Filter the entries for the word "FindPublicKey". Copy each line that has it.

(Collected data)

****************************************

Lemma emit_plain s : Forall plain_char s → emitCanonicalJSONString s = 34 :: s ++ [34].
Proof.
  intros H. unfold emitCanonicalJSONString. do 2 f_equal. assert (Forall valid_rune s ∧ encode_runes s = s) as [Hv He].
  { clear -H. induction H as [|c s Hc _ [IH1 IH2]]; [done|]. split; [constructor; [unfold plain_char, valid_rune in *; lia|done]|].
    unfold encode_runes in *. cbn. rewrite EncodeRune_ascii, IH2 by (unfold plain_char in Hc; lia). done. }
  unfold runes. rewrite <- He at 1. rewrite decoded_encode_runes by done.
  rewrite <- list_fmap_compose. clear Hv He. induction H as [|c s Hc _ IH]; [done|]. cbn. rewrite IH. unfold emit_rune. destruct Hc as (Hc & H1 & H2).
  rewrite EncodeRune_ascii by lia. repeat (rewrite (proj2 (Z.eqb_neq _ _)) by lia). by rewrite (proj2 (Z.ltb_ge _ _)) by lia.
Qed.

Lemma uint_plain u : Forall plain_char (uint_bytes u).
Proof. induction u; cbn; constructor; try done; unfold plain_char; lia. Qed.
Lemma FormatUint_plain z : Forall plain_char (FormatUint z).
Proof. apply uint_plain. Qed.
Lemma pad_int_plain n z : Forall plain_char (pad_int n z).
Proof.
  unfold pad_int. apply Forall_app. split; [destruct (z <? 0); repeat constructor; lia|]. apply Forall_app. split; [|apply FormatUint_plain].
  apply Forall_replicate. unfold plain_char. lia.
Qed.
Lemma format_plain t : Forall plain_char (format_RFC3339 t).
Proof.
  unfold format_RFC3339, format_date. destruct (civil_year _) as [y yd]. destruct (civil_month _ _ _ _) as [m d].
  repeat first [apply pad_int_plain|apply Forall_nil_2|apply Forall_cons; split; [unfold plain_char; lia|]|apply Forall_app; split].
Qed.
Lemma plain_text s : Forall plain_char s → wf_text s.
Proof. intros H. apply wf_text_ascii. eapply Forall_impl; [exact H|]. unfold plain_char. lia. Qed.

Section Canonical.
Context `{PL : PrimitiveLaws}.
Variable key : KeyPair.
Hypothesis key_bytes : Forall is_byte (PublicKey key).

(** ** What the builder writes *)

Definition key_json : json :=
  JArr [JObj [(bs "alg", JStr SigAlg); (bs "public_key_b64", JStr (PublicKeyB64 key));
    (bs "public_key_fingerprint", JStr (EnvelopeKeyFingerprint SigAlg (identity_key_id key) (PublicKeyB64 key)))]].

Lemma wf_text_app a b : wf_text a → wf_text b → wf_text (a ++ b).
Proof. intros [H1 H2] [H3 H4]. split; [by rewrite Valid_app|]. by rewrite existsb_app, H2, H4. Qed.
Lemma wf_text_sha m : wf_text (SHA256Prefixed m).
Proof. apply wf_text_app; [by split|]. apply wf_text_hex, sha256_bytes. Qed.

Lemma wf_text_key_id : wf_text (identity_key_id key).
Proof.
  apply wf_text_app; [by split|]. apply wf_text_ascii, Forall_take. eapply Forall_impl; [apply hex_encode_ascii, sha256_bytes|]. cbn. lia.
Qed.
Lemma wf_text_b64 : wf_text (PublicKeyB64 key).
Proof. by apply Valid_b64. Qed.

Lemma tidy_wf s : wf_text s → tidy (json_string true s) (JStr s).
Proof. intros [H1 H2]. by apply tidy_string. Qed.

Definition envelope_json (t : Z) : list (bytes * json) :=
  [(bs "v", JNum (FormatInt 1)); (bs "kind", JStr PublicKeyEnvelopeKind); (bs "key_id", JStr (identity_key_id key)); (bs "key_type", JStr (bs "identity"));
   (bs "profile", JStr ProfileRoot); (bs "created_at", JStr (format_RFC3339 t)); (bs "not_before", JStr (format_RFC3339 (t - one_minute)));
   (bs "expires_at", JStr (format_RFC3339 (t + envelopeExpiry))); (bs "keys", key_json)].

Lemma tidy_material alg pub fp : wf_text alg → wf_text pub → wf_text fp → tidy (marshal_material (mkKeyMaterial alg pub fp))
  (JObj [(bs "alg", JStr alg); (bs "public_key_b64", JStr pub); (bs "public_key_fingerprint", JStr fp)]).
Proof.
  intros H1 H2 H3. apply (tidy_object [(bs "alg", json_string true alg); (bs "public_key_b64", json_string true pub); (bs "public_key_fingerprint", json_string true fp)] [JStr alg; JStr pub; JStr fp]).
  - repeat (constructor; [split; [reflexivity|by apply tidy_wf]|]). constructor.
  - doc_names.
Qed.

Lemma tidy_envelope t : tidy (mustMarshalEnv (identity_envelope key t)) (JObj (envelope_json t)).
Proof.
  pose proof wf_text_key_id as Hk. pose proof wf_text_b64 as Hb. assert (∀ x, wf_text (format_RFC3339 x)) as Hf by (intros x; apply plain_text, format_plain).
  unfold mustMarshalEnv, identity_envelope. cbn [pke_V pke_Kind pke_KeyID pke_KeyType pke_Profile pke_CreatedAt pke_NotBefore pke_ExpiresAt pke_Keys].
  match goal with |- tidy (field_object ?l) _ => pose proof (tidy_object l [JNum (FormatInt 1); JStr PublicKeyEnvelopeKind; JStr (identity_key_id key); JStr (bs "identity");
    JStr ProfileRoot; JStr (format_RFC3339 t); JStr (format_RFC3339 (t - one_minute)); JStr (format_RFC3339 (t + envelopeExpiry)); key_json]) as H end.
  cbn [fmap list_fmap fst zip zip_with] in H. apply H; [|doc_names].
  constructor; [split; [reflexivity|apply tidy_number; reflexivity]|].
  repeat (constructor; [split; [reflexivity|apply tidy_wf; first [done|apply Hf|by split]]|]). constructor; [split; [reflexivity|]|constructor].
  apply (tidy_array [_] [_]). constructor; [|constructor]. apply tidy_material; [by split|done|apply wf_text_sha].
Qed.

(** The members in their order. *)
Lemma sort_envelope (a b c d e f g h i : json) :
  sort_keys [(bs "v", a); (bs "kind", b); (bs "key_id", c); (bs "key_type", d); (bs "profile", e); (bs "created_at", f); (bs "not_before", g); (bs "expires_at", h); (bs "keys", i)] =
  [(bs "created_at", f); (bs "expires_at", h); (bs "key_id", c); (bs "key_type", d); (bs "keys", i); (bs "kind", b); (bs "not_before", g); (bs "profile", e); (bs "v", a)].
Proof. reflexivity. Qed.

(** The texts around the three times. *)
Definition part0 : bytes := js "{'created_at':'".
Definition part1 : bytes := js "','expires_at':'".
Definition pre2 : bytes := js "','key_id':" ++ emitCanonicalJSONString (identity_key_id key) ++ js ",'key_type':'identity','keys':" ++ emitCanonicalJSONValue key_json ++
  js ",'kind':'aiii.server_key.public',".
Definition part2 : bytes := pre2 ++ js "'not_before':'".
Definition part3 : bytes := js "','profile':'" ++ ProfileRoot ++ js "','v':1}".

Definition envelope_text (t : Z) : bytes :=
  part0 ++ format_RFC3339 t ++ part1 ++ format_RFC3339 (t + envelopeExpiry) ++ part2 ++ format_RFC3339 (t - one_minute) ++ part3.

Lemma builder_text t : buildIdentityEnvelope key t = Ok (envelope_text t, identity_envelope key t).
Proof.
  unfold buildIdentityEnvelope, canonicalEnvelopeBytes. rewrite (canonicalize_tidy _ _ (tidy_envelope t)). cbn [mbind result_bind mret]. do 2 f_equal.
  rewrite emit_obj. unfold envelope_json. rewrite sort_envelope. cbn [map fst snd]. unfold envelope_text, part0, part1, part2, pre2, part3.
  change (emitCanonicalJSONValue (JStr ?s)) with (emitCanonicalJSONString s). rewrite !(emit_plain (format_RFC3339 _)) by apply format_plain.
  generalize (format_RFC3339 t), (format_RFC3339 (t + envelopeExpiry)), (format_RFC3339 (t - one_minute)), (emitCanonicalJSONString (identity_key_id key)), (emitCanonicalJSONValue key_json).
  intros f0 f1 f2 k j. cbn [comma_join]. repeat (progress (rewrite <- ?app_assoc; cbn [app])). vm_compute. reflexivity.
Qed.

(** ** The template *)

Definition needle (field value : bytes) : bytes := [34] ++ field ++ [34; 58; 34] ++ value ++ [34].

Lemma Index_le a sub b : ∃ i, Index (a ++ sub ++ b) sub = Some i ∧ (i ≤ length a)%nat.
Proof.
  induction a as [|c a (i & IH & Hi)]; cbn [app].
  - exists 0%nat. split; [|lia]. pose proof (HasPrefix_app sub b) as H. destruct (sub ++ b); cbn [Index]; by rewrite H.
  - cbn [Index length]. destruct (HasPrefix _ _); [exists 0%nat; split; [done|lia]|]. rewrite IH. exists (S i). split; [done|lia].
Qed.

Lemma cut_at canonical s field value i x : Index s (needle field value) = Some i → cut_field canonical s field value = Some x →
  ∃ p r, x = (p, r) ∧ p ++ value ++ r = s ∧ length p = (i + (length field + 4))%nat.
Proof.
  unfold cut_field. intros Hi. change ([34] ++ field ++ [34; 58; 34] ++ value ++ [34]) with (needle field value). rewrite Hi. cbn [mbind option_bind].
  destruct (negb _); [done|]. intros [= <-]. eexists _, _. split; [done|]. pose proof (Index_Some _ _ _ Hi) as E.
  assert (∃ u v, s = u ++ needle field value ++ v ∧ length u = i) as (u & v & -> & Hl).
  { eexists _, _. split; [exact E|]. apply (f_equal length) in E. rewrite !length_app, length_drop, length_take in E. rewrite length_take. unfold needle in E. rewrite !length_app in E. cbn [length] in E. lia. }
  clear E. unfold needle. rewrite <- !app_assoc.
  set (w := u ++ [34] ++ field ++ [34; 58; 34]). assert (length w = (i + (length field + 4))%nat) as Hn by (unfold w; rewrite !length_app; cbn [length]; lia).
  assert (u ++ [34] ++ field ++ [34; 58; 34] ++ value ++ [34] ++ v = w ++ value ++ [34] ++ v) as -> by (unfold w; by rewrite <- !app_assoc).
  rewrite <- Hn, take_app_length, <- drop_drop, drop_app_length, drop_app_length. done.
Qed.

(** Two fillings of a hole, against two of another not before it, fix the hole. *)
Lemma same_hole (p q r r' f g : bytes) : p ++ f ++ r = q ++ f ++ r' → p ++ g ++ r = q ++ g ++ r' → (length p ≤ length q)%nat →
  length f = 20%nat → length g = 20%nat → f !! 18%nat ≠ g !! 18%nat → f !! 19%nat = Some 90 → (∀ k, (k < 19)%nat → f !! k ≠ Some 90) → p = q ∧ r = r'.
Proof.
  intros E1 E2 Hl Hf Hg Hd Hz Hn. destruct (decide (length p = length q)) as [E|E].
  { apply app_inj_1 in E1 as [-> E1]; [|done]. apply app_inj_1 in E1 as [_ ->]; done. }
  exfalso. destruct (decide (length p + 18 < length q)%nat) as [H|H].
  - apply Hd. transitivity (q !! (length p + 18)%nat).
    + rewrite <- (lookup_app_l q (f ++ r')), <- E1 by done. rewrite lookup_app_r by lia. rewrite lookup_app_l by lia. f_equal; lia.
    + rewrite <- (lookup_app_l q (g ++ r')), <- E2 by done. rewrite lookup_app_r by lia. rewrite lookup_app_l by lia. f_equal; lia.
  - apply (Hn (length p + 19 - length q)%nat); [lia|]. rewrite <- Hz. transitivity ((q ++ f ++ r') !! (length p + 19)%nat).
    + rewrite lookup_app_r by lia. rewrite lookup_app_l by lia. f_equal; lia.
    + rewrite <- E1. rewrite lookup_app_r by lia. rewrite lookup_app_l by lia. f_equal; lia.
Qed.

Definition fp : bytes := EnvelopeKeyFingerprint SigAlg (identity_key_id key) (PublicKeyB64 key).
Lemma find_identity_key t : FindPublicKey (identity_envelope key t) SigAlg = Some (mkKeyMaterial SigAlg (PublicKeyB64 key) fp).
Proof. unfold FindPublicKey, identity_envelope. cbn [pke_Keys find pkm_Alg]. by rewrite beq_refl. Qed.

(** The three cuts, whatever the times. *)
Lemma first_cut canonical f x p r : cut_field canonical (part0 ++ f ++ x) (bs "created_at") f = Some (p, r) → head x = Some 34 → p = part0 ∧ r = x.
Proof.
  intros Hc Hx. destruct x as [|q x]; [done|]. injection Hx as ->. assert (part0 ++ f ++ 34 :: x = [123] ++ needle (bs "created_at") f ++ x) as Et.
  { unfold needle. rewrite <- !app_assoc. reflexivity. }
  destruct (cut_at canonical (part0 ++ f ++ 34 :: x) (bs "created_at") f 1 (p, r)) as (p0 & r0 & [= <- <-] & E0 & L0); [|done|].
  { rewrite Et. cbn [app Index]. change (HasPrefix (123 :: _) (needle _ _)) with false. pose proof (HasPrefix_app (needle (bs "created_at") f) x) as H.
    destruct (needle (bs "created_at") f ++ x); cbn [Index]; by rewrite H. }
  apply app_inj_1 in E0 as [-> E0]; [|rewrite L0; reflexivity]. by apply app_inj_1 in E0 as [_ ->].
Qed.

****************************************

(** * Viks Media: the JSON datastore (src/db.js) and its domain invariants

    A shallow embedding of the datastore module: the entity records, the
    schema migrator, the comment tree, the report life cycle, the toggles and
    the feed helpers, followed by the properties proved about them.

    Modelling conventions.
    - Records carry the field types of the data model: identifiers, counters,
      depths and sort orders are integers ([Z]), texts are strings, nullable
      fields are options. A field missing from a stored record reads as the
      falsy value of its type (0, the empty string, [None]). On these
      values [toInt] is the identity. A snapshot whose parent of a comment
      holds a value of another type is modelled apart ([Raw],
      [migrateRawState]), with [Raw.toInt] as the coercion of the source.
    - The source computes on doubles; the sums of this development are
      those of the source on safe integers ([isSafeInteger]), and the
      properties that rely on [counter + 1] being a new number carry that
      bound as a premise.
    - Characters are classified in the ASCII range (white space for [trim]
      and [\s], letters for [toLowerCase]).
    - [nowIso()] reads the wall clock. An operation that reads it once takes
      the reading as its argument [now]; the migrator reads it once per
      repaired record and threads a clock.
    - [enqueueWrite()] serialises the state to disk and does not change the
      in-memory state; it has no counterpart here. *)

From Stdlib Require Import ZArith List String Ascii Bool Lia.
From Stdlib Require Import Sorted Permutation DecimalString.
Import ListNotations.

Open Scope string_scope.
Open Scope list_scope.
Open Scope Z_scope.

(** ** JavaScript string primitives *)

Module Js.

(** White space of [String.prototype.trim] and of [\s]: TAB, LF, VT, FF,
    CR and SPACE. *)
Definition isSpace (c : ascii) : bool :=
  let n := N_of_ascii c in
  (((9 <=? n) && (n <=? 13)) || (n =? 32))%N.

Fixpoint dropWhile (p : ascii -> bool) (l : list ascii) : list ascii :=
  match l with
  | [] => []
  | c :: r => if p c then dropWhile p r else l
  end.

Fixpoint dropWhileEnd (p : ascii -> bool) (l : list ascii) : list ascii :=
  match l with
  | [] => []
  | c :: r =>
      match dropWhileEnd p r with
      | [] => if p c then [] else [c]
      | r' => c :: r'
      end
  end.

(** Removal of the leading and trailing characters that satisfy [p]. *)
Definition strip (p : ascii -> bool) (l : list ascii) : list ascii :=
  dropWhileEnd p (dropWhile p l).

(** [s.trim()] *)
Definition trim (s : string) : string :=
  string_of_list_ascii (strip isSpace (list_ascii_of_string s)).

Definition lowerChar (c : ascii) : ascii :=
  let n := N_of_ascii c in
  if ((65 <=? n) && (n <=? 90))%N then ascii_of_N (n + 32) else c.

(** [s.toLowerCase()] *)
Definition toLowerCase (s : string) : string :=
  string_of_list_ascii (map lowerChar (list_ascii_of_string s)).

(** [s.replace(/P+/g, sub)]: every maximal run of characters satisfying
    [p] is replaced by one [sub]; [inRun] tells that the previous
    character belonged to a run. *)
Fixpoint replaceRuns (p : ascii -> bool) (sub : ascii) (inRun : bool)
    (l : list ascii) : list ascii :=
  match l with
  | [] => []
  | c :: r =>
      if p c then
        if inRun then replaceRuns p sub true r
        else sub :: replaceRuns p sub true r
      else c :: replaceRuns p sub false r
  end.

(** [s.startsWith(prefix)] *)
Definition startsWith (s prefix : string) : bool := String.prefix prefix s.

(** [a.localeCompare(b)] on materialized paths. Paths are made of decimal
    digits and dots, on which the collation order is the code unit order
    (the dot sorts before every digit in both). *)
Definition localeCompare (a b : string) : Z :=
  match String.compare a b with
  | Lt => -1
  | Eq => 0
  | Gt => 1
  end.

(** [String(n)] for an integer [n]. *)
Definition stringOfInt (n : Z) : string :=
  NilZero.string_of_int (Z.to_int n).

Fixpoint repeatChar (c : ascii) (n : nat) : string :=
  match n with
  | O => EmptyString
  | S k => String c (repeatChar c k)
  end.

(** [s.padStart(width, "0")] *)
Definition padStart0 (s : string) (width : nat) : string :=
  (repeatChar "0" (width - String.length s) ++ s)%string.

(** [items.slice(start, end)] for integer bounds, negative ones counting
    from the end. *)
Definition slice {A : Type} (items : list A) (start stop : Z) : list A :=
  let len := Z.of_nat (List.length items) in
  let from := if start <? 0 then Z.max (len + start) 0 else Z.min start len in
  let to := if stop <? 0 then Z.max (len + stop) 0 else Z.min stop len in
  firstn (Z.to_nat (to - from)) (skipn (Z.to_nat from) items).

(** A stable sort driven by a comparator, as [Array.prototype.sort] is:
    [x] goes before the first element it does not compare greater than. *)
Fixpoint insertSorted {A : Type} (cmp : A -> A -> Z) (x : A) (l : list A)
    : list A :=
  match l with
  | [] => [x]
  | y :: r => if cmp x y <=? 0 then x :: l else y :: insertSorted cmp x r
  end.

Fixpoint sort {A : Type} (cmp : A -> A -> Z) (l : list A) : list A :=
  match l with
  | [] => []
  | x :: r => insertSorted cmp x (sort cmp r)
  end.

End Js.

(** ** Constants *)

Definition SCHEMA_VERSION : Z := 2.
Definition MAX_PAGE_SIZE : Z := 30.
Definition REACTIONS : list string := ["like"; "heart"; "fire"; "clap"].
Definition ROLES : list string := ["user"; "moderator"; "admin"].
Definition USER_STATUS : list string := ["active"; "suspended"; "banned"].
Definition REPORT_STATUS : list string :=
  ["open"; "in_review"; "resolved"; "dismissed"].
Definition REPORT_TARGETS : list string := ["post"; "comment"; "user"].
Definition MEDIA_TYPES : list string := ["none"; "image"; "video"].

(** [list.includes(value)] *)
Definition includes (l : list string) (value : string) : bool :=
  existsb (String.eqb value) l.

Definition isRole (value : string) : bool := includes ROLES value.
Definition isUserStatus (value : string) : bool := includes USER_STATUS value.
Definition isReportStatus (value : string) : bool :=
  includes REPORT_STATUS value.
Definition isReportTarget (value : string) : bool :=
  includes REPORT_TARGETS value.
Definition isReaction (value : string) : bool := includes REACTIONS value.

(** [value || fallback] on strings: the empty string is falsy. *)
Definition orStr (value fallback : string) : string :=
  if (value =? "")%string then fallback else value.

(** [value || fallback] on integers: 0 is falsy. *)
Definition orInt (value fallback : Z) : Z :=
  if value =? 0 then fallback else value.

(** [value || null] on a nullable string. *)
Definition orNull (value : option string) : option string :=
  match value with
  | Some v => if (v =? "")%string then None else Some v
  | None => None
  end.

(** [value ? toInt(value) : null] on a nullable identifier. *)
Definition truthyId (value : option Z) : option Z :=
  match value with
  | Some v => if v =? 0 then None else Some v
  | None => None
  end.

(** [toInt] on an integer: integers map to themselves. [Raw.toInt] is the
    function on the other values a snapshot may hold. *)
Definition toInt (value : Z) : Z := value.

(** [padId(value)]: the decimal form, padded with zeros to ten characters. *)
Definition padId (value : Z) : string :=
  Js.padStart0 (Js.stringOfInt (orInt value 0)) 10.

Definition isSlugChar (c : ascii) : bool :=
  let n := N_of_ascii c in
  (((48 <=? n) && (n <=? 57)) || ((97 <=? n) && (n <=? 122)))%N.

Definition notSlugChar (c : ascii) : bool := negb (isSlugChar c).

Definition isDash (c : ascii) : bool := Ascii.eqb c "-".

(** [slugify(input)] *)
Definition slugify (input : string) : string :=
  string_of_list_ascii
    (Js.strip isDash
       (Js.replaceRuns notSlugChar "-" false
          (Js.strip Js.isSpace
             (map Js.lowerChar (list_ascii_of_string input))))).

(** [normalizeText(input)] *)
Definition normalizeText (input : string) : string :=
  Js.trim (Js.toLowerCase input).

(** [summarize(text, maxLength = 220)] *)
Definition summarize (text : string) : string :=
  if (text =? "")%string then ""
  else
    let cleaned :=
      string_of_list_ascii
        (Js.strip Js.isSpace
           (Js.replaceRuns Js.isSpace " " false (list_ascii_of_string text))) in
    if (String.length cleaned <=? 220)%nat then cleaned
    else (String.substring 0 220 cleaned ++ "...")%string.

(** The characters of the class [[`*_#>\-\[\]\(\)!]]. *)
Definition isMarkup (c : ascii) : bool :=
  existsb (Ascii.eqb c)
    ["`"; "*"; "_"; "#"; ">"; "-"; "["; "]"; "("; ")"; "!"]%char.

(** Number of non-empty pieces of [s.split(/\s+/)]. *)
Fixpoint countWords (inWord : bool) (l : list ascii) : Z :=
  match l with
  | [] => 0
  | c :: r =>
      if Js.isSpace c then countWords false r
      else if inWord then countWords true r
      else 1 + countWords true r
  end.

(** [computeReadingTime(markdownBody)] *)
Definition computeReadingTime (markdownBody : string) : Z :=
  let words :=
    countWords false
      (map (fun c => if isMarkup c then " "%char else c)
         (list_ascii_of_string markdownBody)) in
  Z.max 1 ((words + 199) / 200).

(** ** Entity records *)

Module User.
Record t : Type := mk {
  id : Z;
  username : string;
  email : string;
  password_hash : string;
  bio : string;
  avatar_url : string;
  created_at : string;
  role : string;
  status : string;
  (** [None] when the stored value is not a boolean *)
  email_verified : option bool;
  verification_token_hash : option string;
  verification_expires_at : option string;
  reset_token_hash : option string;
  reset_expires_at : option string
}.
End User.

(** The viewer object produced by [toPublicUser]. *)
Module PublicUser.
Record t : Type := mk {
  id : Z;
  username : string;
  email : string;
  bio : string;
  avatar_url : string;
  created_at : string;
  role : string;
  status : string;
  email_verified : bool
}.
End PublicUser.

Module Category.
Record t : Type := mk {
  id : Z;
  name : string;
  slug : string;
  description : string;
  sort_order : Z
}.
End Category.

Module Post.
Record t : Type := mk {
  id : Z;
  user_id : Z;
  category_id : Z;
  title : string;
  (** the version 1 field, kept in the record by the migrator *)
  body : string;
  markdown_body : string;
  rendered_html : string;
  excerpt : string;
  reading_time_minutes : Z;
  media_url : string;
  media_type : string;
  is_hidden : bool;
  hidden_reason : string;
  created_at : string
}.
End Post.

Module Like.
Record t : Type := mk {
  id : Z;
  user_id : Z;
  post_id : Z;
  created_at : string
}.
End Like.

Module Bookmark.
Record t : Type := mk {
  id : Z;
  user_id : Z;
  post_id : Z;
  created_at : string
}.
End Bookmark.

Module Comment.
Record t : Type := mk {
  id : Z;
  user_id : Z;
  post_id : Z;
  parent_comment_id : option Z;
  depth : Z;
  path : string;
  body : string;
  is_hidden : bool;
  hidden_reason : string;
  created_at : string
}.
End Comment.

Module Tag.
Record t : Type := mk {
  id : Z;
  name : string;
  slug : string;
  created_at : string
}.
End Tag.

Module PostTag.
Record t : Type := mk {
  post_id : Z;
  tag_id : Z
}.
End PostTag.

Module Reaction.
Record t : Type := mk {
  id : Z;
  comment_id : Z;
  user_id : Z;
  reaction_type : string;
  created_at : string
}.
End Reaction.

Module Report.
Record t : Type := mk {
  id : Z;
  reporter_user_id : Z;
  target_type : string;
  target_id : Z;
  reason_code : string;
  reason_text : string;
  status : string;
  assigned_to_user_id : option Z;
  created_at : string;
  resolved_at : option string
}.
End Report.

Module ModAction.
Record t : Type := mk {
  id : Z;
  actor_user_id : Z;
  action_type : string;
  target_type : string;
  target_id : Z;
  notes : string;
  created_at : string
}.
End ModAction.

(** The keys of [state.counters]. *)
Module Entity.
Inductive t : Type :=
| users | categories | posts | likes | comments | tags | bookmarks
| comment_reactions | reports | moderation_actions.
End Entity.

****************************************

• [RESPONSE TO THIS EXERCISE]
Lemma find_identity_key t : FindPublicKey (identity_envelope key t) SigAlg = Some (mkKeyMaterial SigAlg (PublicKeyB64 key) fp).
Proof. unfold FindPublicKey, identity_envelope. cbn [pke_Keys find pkm_Alg]. by rewrite beq_refl. Qed.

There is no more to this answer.